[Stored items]
______

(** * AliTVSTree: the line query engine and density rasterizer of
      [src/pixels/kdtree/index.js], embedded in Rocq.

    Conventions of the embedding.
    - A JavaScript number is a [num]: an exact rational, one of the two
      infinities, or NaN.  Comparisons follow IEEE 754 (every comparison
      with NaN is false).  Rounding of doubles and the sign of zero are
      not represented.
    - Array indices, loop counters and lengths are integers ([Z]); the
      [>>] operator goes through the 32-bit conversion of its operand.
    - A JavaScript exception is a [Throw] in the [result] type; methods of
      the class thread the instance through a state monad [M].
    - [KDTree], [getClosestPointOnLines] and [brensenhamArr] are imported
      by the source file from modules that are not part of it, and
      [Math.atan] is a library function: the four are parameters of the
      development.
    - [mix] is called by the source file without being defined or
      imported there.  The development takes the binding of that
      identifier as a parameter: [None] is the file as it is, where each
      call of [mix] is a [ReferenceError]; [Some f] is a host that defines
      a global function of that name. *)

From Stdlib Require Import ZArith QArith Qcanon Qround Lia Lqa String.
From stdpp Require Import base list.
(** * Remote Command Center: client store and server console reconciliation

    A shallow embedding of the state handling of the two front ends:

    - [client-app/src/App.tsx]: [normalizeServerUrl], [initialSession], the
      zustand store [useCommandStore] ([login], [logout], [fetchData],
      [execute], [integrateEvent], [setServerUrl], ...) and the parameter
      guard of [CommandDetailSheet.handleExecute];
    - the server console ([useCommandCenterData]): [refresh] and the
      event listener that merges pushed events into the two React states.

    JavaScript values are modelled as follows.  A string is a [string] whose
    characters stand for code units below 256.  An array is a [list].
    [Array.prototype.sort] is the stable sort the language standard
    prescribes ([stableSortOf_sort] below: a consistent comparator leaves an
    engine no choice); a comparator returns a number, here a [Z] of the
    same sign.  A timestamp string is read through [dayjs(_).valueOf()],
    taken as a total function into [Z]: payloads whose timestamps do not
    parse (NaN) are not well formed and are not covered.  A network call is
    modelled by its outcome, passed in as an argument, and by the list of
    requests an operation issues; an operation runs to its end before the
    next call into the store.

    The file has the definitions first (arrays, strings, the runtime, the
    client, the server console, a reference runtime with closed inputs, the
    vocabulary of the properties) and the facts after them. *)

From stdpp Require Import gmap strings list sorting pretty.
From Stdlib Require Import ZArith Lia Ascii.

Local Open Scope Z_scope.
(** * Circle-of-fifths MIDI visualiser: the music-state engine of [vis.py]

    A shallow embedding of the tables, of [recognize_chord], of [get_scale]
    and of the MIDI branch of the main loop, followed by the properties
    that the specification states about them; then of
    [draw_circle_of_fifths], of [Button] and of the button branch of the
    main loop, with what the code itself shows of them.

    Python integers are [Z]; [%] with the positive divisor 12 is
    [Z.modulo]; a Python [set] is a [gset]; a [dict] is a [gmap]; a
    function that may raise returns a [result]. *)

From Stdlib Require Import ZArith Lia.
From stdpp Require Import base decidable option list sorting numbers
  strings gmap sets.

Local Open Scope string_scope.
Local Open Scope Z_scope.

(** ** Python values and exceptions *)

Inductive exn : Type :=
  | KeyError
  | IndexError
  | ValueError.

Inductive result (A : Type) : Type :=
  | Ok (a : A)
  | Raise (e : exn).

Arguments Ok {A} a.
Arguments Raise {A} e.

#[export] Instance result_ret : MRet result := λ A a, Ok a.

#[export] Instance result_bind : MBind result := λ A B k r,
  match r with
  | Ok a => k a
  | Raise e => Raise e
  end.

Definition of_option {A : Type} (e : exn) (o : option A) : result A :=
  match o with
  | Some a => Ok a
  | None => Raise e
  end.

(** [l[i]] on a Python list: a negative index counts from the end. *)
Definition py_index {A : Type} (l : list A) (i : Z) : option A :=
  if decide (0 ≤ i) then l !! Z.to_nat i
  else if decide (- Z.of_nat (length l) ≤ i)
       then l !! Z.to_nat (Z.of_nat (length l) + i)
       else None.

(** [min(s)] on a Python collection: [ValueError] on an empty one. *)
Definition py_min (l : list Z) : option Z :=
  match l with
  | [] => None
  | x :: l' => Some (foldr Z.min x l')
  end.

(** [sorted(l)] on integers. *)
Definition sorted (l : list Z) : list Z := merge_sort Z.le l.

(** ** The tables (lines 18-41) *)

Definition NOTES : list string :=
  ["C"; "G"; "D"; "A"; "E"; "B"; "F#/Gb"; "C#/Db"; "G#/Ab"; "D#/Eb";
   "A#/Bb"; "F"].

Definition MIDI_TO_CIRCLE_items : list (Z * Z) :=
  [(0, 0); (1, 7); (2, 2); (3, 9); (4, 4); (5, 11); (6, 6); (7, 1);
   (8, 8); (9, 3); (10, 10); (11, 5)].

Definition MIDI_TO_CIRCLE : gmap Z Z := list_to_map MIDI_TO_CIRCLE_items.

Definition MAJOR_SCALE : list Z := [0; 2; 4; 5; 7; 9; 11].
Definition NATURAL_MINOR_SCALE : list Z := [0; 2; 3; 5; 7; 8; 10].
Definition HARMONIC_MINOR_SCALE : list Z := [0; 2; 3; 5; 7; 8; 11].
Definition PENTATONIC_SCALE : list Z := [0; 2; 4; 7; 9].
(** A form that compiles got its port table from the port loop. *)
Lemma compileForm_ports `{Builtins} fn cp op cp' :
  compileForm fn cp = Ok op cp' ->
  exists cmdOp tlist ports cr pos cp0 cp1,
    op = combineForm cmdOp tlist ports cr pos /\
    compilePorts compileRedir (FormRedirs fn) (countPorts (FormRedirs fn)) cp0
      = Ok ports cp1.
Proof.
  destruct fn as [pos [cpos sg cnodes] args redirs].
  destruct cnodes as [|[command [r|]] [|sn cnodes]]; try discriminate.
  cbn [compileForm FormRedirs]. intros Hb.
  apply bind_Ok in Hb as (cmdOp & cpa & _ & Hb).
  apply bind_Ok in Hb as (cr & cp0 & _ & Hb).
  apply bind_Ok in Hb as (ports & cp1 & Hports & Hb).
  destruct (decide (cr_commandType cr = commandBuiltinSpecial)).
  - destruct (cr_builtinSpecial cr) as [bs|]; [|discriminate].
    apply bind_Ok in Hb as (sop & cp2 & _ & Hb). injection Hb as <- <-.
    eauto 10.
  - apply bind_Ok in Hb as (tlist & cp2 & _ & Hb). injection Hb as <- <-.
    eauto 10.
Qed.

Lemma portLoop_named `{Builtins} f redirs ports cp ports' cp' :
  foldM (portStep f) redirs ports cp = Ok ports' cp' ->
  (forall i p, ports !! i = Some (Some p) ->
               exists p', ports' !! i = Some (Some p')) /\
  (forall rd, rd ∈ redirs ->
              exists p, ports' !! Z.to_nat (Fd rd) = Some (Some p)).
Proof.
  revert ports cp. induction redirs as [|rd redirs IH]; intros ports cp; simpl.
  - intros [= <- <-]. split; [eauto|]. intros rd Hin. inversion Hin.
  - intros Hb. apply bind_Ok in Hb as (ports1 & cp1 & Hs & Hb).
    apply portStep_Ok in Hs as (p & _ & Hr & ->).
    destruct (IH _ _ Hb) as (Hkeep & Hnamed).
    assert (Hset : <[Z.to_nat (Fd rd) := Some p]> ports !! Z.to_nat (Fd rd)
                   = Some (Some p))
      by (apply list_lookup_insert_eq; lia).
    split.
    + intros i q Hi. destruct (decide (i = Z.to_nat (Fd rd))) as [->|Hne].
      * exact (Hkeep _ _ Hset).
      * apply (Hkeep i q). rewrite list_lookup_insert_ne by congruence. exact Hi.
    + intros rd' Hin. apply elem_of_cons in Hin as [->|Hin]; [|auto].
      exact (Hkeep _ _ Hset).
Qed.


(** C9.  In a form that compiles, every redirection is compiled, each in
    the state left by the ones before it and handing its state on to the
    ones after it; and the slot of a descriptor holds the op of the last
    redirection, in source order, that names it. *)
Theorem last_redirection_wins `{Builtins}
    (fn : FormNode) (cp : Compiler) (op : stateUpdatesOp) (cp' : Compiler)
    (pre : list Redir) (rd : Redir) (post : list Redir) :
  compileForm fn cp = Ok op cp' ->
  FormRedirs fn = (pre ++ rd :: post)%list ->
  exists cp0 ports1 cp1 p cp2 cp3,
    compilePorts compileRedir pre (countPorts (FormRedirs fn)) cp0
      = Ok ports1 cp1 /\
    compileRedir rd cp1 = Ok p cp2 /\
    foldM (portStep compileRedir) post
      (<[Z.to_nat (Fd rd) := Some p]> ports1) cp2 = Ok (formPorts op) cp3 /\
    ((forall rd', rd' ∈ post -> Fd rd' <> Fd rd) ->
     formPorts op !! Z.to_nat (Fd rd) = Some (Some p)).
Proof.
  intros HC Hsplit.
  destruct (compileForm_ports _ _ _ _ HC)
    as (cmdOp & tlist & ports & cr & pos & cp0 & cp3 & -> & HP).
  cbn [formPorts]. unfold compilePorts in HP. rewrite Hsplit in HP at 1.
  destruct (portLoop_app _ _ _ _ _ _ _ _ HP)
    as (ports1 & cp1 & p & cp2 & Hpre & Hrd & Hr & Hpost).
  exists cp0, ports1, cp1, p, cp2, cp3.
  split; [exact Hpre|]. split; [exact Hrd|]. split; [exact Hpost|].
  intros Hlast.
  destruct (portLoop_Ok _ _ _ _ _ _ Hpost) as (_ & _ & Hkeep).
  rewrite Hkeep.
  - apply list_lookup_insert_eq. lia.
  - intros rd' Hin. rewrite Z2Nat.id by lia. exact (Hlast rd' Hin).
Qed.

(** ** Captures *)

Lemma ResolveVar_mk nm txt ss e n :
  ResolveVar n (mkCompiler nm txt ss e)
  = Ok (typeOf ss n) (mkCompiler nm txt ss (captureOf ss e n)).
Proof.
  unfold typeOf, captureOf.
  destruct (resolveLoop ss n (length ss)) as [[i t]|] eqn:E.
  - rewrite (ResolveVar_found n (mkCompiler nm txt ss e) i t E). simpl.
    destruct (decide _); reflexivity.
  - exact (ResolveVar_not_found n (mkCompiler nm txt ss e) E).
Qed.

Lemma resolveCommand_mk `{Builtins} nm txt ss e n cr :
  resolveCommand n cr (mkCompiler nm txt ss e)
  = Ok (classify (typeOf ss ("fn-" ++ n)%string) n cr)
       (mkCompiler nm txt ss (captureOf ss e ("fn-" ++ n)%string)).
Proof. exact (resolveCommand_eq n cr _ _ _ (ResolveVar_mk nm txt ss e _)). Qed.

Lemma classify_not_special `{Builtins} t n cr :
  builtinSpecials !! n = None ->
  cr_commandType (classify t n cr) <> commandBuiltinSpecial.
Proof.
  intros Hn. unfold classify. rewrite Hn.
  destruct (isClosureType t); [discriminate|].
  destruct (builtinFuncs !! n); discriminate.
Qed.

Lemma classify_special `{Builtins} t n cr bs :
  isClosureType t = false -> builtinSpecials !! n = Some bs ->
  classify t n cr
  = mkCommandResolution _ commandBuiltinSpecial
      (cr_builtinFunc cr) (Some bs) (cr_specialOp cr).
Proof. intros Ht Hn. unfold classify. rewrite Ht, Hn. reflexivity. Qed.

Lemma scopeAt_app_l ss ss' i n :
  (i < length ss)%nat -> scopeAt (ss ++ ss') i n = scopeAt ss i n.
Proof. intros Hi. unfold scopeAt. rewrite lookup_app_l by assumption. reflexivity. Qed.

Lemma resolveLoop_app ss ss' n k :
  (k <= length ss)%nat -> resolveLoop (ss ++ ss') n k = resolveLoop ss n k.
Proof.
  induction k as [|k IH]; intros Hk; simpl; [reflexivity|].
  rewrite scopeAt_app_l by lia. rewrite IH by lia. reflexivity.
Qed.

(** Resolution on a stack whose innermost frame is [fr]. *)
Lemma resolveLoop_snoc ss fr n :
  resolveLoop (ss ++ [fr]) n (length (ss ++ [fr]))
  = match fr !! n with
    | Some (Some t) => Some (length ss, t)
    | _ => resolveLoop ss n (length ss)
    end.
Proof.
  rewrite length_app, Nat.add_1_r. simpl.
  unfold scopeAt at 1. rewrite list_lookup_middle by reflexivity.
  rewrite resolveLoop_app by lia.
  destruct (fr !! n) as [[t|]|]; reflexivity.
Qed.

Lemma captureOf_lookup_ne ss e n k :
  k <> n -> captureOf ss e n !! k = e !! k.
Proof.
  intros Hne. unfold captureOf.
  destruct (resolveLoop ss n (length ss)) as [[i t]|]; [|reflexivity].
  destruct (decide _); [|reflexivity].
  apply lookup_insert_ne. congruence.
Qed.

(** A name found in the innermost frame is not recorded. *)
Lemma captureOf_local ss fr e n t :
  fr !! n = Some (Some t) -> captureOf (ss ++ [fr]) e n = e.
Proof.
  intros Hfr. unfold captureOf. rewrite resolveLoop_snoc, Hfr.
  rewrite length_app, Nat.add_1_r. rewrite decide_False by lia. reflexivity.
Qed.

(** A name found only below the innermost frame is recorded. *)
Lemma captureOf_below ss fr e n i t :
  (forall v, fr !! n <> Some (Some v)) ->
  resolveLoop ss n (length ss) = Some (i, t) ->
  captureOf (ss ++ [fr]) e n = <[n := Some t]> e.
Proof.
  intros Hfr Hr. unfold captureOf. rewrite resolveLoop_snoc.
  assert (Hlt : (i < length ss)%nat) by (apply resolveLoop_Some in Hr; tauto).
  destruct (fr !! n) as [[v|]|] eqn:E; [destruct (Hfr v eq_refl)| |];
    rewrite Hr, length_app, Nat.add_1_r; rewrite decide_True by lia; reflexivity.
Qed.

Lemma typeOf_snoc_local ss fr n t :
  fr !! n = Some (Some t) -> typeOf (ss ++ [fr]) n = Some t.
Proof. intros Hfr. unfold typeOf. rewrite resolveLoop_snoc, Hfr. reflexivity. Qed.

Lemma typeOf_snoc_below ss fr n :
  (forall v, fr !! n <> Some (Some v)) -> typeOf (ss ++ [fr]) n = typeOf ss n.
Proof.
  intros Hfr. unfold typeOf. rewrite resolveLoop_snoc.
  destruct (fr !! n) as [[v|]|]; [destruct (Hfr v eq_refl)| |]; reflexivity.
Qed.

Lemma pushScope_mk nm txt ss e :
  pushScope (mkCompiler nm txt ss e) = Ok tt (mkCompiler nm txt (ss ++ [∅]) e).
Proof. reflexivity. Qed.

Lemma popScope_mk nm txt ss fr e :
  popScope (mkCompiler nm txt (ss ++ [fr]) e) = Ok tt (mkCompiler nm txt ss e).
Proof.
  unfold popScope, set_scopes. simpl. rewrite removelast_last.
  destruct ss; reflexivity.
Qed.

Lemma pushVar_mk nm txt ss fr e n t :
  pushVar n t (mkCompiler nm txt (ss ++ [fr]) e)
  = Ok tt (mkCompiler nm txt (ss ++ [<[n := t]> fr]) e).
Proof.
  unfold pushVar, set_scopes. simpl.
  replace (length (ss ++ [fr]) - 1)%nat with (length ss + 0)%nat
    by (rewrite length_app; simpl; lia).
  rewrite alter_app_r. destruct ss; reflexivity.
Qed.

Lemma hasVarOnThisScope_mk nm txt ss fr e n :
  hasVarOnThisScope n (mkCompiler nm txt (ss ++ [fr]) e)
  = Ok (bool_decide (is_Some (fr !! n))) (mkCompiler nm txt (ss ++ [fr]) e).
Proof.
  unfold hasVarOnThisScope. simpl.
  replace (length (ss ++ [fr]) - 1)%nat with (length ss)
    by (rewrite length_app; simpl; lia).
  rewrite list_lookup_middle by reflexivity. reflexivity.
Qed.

______

Aim of the task:
Your reply should hold every line from the data that contains "whose", copied in full.

Exercise solution:
    JavaScript values are modelled as follows.  A string is a [string] whose
    taken as a total function into [Z]: payloads whose timestamps do not
(** Resolution on a stack whose innermost frame is [fr]. *)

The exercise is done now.